SOURCE MATERIAL:
Lemma killPlayer_effects_witness :
  JsMap.get (players human_seer_night) "ai_5" <> None
  /\ JsMap.get (players human_seer_night) "nobody" = None
  /\ isPlayerAlive (snd (killPlayer "ai_5" human_seer_night)) "ai_5" = false
  /\ snd (killPlayer "nobody" human_seer_night) = human_seer_night.
Proof.
  destruct (killPlayer_effects "ai_5" human_seer_night) as (_ & _ & Hk & _).
  destruct (killPlayer_effects "nobody" human_seer_night) as (_ & Hn & _).
  split; [discriminate|]. split; [reflexivity|].
  split; [apply Hk; discriminate | apply Hn; reflexivity].
Defined.

(** ** Resolving any ballot *)

Lemma processVotes_run depth s :
  processVotes depth s
  = afterVotes depth (set_votes JsMap.empty (after_elimination s)).
Proof.
  unfold processVotes, after_elimination. rewrite bind_gets.
  destruct (snd (mostVoted (countVotes (votes s)))) as [w|]; [|reflexivity].
  destruct (truthy (Some w)); [|reflexivity].
  unfold bind at 1. unfold bind at 1.
  unfold killPlayer. destruct (JsMap.get (players s) w); reflexivity.
Qed.

Lemma processVotes_tail depth s :
  phase_step (set_votes JsMap.empty (after_elimination s))
    (snd (processVotes depth s)).
Proof.
  rewrite processVotes_run.
  destruct (afterVotes depth (set_votes JsMap.empty (after_elimination s)))
    as [c s'] eqn:E.
  apply (preserves_afterVotes depth _ _ _ E).
Qed.

Lemma isPlayerAlive_after_kill w s q :
  isPlayerAlive s q = false ->
  isPlayerAlive (snd (killPlayer w s)) q = false.
Proof.
  intros H. destruct (JsMap.get (players s) w) as [p|] eqn:E.
  - rewrite (killPlayer_known w s p E). unfold isPlayerAlive in *. simpl.
    destruct (String.eqb_spec w q) as [->|Hne].
    + now rewrite JsMapFacts.get_set_same.
    + now rewrite JsMapFacts.get_set_other.
  - now rewrite (killPlayer_unknown w s E).
Qed.

(** Whatever the ballot holds, [processVotes] leaves it empty, keeps the
    ids of the roster and the roles, brings nobody back to life, and
    reports at most one death and at most one elimination; who dies has
    been reported eliminated, is not alive afterwards and is the
    plurality winner of the ballot. *)
Theorem processVotes_at_most_one_death (depth : nat) (s : GameState) :
  let s' := snd (processVotes depth s) in
  votes s' = JsMap.empty
  /\ JsMap.keys (players s') = JsMap.keys (players s)
  /\ roles s' = roles s
  /\ (forall q, isPlayerAlive s q = false -> isPlayerAlive s' q = false)
  /\ length (deaths (new_events s s')) <= 1
  /\ length (eliminations (new_events s s')) <= 1
  /\ (forall w, In w (deaths (new_events s s')) ->
        eliminations (new_events s s') = [w]
        /\ isPlayerAlive s' w = false
        /\ plurality_winner (votes s) w).
Proof.
  intros s'. pose proof (processVotes_tail depth s) as Hstep. fold s' in Hstep.
  destruct Hstep as [Hpl Hro _ Hvo (evs & He & Hq)]. simpl in *.
  apply quiet_no_casualties in Hq as [Hq1 Hq2].
  split; [exact Hvo|].
  unfold after_elimination in *.
  destruct (snd (mostVoted (countVotes (votes s)))) as [w|] eqn:Hw.
  2:{ rewrite (new_events_app s s' evs He), Hq1, Hq2, Hpl, Hro.
      split; [reflexivity|]. split; [reflexivity|].
      split; [intros q Hq; unfold isPlayerAlive; now rewrite Hpl|].
      split; [simpl; lia|]. split; [simpl; lia|]. intros w0 []. }
  destruct (truthy (Some w)) eqn:Ht.
  2:{ rewrite (new_events_app s s' evs He), Hq1, Hq2, Hpl, Hro.
      split; [reflexivity|]. split; [reflexivity|].
      split; [intros q Hq; unfold isPlayerAlive; now rewrite Hpl|].
      split; [simpl; lia|]. split; [simpl; lia|]. intros w0 []. }
  simpl in *.
  assert (Hplur : plurality_winner (votes s) w).
  { destruct (votes s) as [|e vs] eqn:Hvs; [discriminate|].
    destruct (mostVoted_winner (e :: vs)) as (w' & Hw' & Hp'); [discriminate|].
    congruence. }
  destruct (JsMap.get (players s) w) as [p|] eqn:Hp.
  - rewrite (killPlayer_known w s p Hp) in *. simpl in *.
    assert (Hev : new_events s s' = [playerDied w; playerEliminated w] ++ evs).
    { apply new_events_app. rewrite He. now rewrite <- !app_assoc. }
    rewrite Hev, deaths_app, eliminations_app, Hq1, Hq2, Hpl, Hro. simpl.
    split.
    { apply JsMapFacts.keys_set_in. apply JsMapFacts.get_some_in in Hp.
      unfold JsMap.keys. change w with (fst (w, p)). now apply in_map. }
    split; [reflexivity|]. split.
    { intros q Hq. unfold isPlayerAlive in *. rewrite Hpl.
      destruct (String.eqb_spec w q) as [->|Hne].
      - now rewrite JsMapFacts.get_set_same.
      - now rewrite JsMapFacts.get_set_other. }
    split; [lia|]. split; [lia|].
    intros w0 [<-|[]]. split; [reflexivity|]. split; [|exact Hplur].
    unfold isPlayerAlive. now rewrite Hpl, JsMapFacts.get_set_same.
  - rewrite (killPlayer_unknown w s Hp) in *. simpl in *.
    assert (Hev : new_events s s' = [playerEliminated w] ++ evs).
    { apply new_events_app. rewrite He. now rewrite <- !app_assoc. }
    rewrite Hev, deaths_app, eliminations_app, Hq1, Hq2, Hpl, Hro. simpl.
    split; [reflexivity|]. split; [reflexivity|].
    split; [intros q Hq; unfold isPlayerAlive; now rewrite Hpl|].
    split; [lia|]. split; [lia|]. intros w0 [].
Qed.
(** * pokerparser: the record model, the personal-data filter and the CSV store

    A shallow embedding of [poker_parser.go].  Go strings and byte slices are
    byte sequences and are both modelled by [string] (a list of 8-bit
    characters).  Slices are lists.  A Go [error] value is the text of its
    message, [nil] is [None].  A run-time panic is an explicit outcome of the
    computation ([Panic]).  Printing to standard output and the file system
    are threaded through a [World].

    The Go standard library is not part of the repository.  What the program
    needs of [strings], [bufio], [encoding/csv] (writer side) and
    [io/ioutil] is modelled below from the library's documented behaviour;
    the CSV reader and [time.Parse] are taken as parameters. *)

From stdpp Require Import base strings list gmap pretty.
From Stdlib Require Import ZArith Lia.

(** ** Byte-string helpers *)

Fixpoint str_take (n : nat) (s : string) : string :=
  match n, s with
  | S n', String c s' => String c (str_take n' s')
  | _, _ => ""
  end.

Fixpoint str_drop (n : nat) (s : string) : string :=
  match n, s with
  | S n', String _ s' => str_drop n' s'
  | _, _ => s
  end.

(** ** Package [strings] *)

Module strings.

(** [HasPrefix(s, prefix)]: [len(s) >= len(prefix) && s[:len(prefix)] == prefix]. *)
Fixpoint HasPrefix (s prefix : string) {struct prefix} : bool :=
  match prefix with
  | "" => true
  | String p prefix' =>
      match s with
      | "" => false
      | String c s' => if Ascii.eqb c p then HasPrefix s' prefix' else false
      end
  end.

(** [Index(s, substr)]: the byte index of the first instance of [substr]
    in [s], or [-1]. *)
Fixpoint Index (s substr : string) : Z :=
  if HasPrefix s substr then 0%Z
  else match s with
       | "" => (-1)%Z
       | String _ s' =>
           let i := Index s' substr in
           if (i <? 0)%Z then (-1)%Z else (1 + i)%Z
       end.

(** [Contains(s, substr)] is [Index(s, substr) >= 0]. *)
Definition Contains (s substr : string) : bool := (0 <=? Index s substr)%Z.

(** The scanning loop of [Split] for a non-empty separator: [cur] is the
    segment collected since the last separator and [skip] counts the bytes
    of a separator just matched that are still to be passed over. *)
Fixpoint split_scan (sep s : string) (skip : nat) (cur : string) : list string :=
  match s with
  | "" => [cur]
  | String c s' =>
      match skip with
      | S k => split_scan sep s' k cur
      | O =>
          if HasPrefix s sep
          then cur :: split_scan sep s' (String.length sep - 1) ""
          else split_scan sep s' 0 (cur +:+ String c "")
      end
  end.

Fixpoint explode (s : string) : list string :=
  match s with
  | "" => []
  | String c s' => String c "" :: explode s'
  end.

(** [Split(s, sep)]: the substrings between the left-most, non-overlapping
    occurrences of [sep]; [[s]] when [sep] does not occur.  With an empty
    separator Go splits after every UTF-8 sequence; the model splits after
    every byte, which agrees on ASCII text (the program never passes an
    empty separator). *)
Definition Split (s sep : string) : list string :=
  match sep with
  | "" => explode s
  | _ => split_scan sep s 0 ""
  end.

Fixpoint inCutset (c : Ascii.ascii) (cutset : string) : bool :=
  match cutset with
  | "" => false
  | String d cutset' => if Ascii.eqb c d then true else inCutset c cutset'
  end.

Fixpoint TrimLeft (s cutset : string) : string :=
  match s with
  | "" => ""
  | String c s' => if inCutset c cutset then TrimLeft s' cutset else s
  end.

Fixpoint TrimRight (s cutset : string) : string :=
  match s with
  | "" => ""
  | String c s' =>
      match TrimRight s' cutset with
      | "" => if inCutset c cutset then "" else String c ""
      | t => String c t
      end
  end.

(** [Trim(s, cutset)]: [s] without the leading and trailing characters
    contained in [cutset] (byte-wise, exact for an ASCII cutset). *)
Definition Trim (s cutset : string) : string :=
  TrimRight (TrimLeft s cutset) cutset.

(** [Join(elems, sep)]. *)
Fixpoint Join (elems : list string) (sep : string) : string :=
  match elems with
  | [] => ""
  | [e] => e
  | e :: elems' => e +:+ sep +:+ Join elems' sep
  end.

End strings.

(** The double-quote character, as a one-byte string and as a byte. *)
Definition dquote_char : Ascii.ascii := Ascii.ascii_of_nat 34.
Definition dquote : string := String dquote_char "".
Definition cr_char : Ascii.ascii := Ascii.ascii_of_nat 13.
Definition lf_char : Ascii.ascii := Ascii.ascii_of_nat 10.
Definition comma_char : Ascii.ascii := Ascii.ascii_of_nat 44.

(** ** Outcomes, the world and the effect monad *)

Definition error : Type := string.

Inductive result (A : Type) : Type :=
| Done (a : A)
| Panic (msg : string).
Arguments Done {A} a.
Arguments Panic {A} msg.

(** The part of the environment the program touches: the regular files it
    can read (path to content), the paths that cannot be opened for writing,
    and the lines printed on standard output, oldest first. *)
Record World : Type := mkWorld {
  files : gmap string string;
  denied : gset string;
  stdout : list string;
}.

Definition M (A : Type) : Type := World -> result A * World.

Definition ret {A} (a : A) : M A := fun w => (Done a, w).

Definition bind {A B} (m : M A) (k : A -> M B) : M B :=
  fun w =>
    match m w with
    | (Done a, w') => k a w'
    | (Panic msg, w') => (Panic msg, w')
    end.

Definition panic {A} (msg : string) : M A := fun w => (Panic msg, w).
(** * Greek scansion: syllable lengths and iambic trimeter assembly

    A shallow embedding of [greek_scansion.py] (natural and positional
    syllable length, [scan_line]) and of [scan_trimeter.py] (the metron
    grammar, [fill_metron] and the two assembly passes), with the
    properties of the prose specification stated and settled against it.

    Python strings are sequences of Unicode code points: a character is
    its code point in [N], a string a list of them.  The metrical
    alphabet 'L' / 'S' / 'X' is an enumeration, a meter string a list of
    symbols.  Exceptions are values of an error monad. *)

From Stdlib Require Import Ascii String.
From Stdlib Require Import List NArith ZArith Bool Lia.
Import ListNotations.

(** ** Python values and exceptions *)

Module Py.

Inductive exn : Type :=
| IndexError   (* sequence index out of range *)
| TypeError.   (* item assignment on an immutable str *)

Inductive result (A : Type) : Type :=
| Ok (a : A)
| Raise (e : exn).

Arguments Ok {A} a.
Arguments Raise {A} e.

Definition bind {A B} (r : result A) (k : A -> result B) : result B :=
  match r with
  | Ok a => k a
  | Raise e => Raise e
  end.

Definition is_ok {A} (r : result A) : bool :=
  match r with Ok _ => true | Raise _ => false end.

(** A code point, and a str. *)
Definition char := N.
Definition str := list char.

Definition char_in (c : char) (l : list char) : bool :=
  existsb (N.eqb c) l.

Fixpoint str_eqb (a b : str) : bool :=
  match a, b with
  | [], [] => true
  | x :: a', y :: b' => N.eqb x y && str_eqb a' b'
  | _, _ => false
  end.

(** [s in l] for a list of strings. *)
Definition str_in (s : str) (l : list str) : bool :=
  existsb (str_eqb s) l.

(** [s.startswith(p)] *)
Fixpoint starts_with (p s : str) : bool :=
  match p, s with
  | [], _ => true
  | x :: p', y :: s' => N.eqb x y && starts_with p' s'
  | _ :: _, [] => false
  end.

(** [p in s] for strings: [p] occurs as a substring of [s]. *)
Fixpoint substring_in (p s : str) : bool :=
  starts_with p s ||
  match s with
  | [] => false
  | _ :: s' => substring_in p s'
  end.

(** [s[0]] and [s[-1]] of a sequence, raising [IndexError] when it is
    empty. *)
Definition first {A} (s : list A) : result A :=
  match s with
  | [] => Raise IndexError
  | c :: _ => Ok c
  end.

Definition last {A} (s : list A) : result A :=
  first (rev s).

(** A [for] loop whose body may raise: the first exception ends it. *)
Fixpoint for_each {St A} (body : St -> A -> result St) (st : St)
    (items : list A) : result St :=
  match items with
  | [] => Ok st
  | x :: rest => bind (body st x) (fun st' => for_each body st' rest)
  end.

End Py.

Import Py.

Declare Scope py_scope.
Delimit Scope py_scope with py.
Notation "x <- c ;; k" := (bind c (fun x => k))
  (at level 61, c at next level, right associativity) : py_scope.
Open Scope py_scope.

(** ** What the platform provides

    [unicodedata.normalize], [str.lower], [str.strip], the regex classes
    [\W] and [\s], and the syllabifier of the [greek_accentuation] library
    are not part of the program.  The program is modelled over any
    implementation of them. *)

Record Platform : Type := {
  nfd       : str -> str;        (* unicodedata.normalize('NFD', s) *)
  lower     : str -> str;        (* s.lower() *)
  strip     : str -> str;        (* s.strip() *)
  is_word   : char -> bool;      (* the character matches \w *)
  is_space  : char -> bool;      (* the character matches \s *)
  syllabify : str -> list str    (* greek_accentuation.syllabify.syllabify *)
}.

(** ** Character definitions *)

Module Chars.

Definition alpha   : char := 0x3b1%N.
Definition beta    : char := 0x3b2%N.
Definition gamma   : char := 0x3b3%N.
Definition delta   : char := 0x3b4%N.
Definition epsilon : char := 0x3b5%N.
Definition zeta    : char := 0x3b6%N.
Definition eta     : char := 0x3b7%N.
Definition theta   : char := 0x3b8%N.
Definition iota    : char := 0x3b9%N.
Definition kappa   : char := 0x3ba%N.
Definition lambda  : char := 0x3bb%N.
Definition mu      : char := 0x3bc%N.
Definition nu      : char := 0x3bd%N.
Definition xi      : char := 0x3be%N.
Definition omicron : char := 0x3bf%N.
Definition pi      : char := 0x3c0%N.
Definition rho     : char := 0x3c1%N.
Definition fsigma  : char := 0x3c2%N.   (* final sigma *)
Definition sigma   : char := 0x3c3%N.
Definition tau     : char := 0x3c4%N.
Definition upsilon : char := 0x3c5%N.
Definition phi     : char := 0x3c6%N.
Definition chi     : char := 0x3c7%N.
Definition psi     : char := 0x3c8%N.
Definition omega   : char := 0x3c9%N.
Definition lsigma  : char := 0x3f2%N.   (* lunate sigma *)

Definition VOWELS : list char :=
  [alpha; epsilon; eta; iota; omicron; upsilon; omega].

Definition LONG_VOWELS : list char := [eta; omega].

Definition SHORT_VOWELS : list char := [epsilon; omicron].

Definition DIPHTHONGS : list str :=
  [ [alpha; iota]; [epsilon; iota]; [omicron; iota]; [upsilon; iota];
    [alpha; upsilon]; [epsilon; upsilon]; [omicron; upsilon];
    [eta; upsilon] ].

Definition CONSONANTS : list char :=
  [ beta; gamma; delta; zeta; theta; kappa; lambda; mu; nu; xi;
    pi; rho; lsigma; sigma; fsigma; tau; phi; chi; psi ].

Definition DOUBLE_CONS : list char := [zeta; xi; psi].

Definition LONG_MARKS : list char :=
  [ 0x302%N;    (* combining circumflex *)
    0x304%N;    (* macron *)
    0x2c6%N;    (* another circumflex *)
    0x5e%N;     (* caret *)
    0x345%N;    (* iota subscript *)
    0x37a%N ].  (* another iota subscript *)

Definition SHORT_MARK : char := 0x306%N.

Definition MUTE_LIQUID : list str :=
  [ [theta; lambda]; [theta; rho]; [theta; mu]; [theta; nu];
    [kappa; lambda]; [kappa; rho]; [kappa; mu]; [kappa; nu];
    [pi; lambda]; [pi; rho]; [pi; nu]; [pi; mu];
    [tau; lambda]; [tau; rho]; [tau; nu]; [tau; mu];
    [phi; lambda]; [phi; rho]; [phi; nu]; [phi; mu];
    [chi; lambda]; [chi; rho]; [chi; nu]; [chi; mu];
    [beta; rho]; [gamma; rho]; [delta; rho] ].

Definition APOSTROPHE : char := 0x2bc%N.

(** The sentinel ['END'] that [scan_line] passes for the last syllable. *)
Definition END : str := [0x45%N; 0x4e%N; 0x44%N].

(** [re.search] of a character class: some character of [s] is in [cls]. *)
Definition search_class (cls : list char) (s : str) : bool :=
  existsb (fun c => char_in c cls) s.

(** [re.search] of an alternation of literals. *)
Definition search_any (alts : list str) (s : str) : bool :=
  existsb (fun a => substring_in a s) alts.

End Chars.

Import Chars.

(** ** Metrical symbols *)

Inductive Symbol : Type :=
| LONG      (* 'L' *)
| SHORT     (* 'S' *)
| UNKNOWN.  (* 'X' *)

Definition Symbol_eqb (a b : Symbol) : bool :=
  match a, b with
  | LONG, LONG | SHORT, SHORT | UNKNOWN, UNKNOWN => true
  | _, _ => false
  end.

(** A string over 'L', 'S', 'X'. *)
Definition meter := list Symbol.

(** ** greek_scansion.py *)

Section Scansion.

Variable P : Platform.

(** [strip_str]: the first code point of each character's
    decomposition, lowercased. *)
Fixpoint strip_chars (string : str) : result str :=
  match string with
  | [] => Ok []
  | ch :: rest =>
      bare_ch <- first (nfd P [ch]) ;;
      bare_rest <- strip_chars rest ;;
      Ok (bare_ch :: bare_rest)
  end.

Definition strip_str (string : str) : result str :=
  bare_str <- strip_chars string ;;
  Ok (lower P bare_str).

(** [alnum_syl]: drop the [\W] characters, then the apostrophes, then
    lowercase. *)
Definition alnum_syl (string : str) : str :=
  let text := filter (is_word P) string in
  let text := filter (fun c => negb (N.eqb c APOSTROPHE)) text in
  lower P text.

Definition natural_length (syl : str) : result Symbol :=
  bare_syl <- strip_str syl ;;
  let split_chs := nfd P syl in
  if search_class LONG_VOWELS bare_syl then Ok LONG
  else if search_any DIPHTHONGS bare_syl then Ok LONG
  else if search_class LONG_MARKS split_chs then Ok LONG
  else if search_class SHORT_VOWELS bare_syl then Ok SHORT
  else if char_in SHORT_MARK split_chs then Ok SHORT
  else Ok UNKNOWN.

(** The two loops of [positional_length] that build the consonant
    cluster.  The second collects the consonants at the start of the next
    syllable and stops at the first character that is no consonant; the
    first does the same on the reversed syllable, prepending. *)
Fixpoint leading_consonants (s : str) : str :=
  match s with
  | [] => []
  | ch :: rest =>
      if char_in ch CONSONANTS then ch :: leading_consonants rest else []
  end.

Definition trailing_consonants (s : str) : str :=
  rev (leading_consonants (rev s)).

WHAT TO DO:
Exactly as they appear, retype the lines from the start of the records through the line containing "unfold processVotes, after_elimination.".

ANSWER SECTION:
Lemma killPlayer_effects_witness :
  JsMap.get (players human_seer_night) "ai_5" <> None
  /\ JsMap.get (players human_seer_night) "nobody" = None
  /\ isPlayerAlive (snd (killPlayer "ai_5" human_seer_night)) "ai_5" = false
  /\ snd (killPlayer "nobody" human_seer_night) = human_seer_night.
Proof.
  destruct (killPlayer_effects "ai_5" human_seer_night) as (_ & _ & Hk & _).
  destruct (killPlayer_effects "nobody" human_seer_night) as (_ & Hn & _).
  split; [discriminate|]. split; [reflexivity|].
  split; [apply Hk; discriminate | apply Hn; reflexivity].
Defined.

(** ** Resolving any ballot *)

Lemma processVotes_run depth s :
  processVotes depth s
  = afterVotes depth (set_votes JsMap.empty (after_elimination s)).
Proof.
  unfold processVotes, after_elimination. rewrite bind_gets.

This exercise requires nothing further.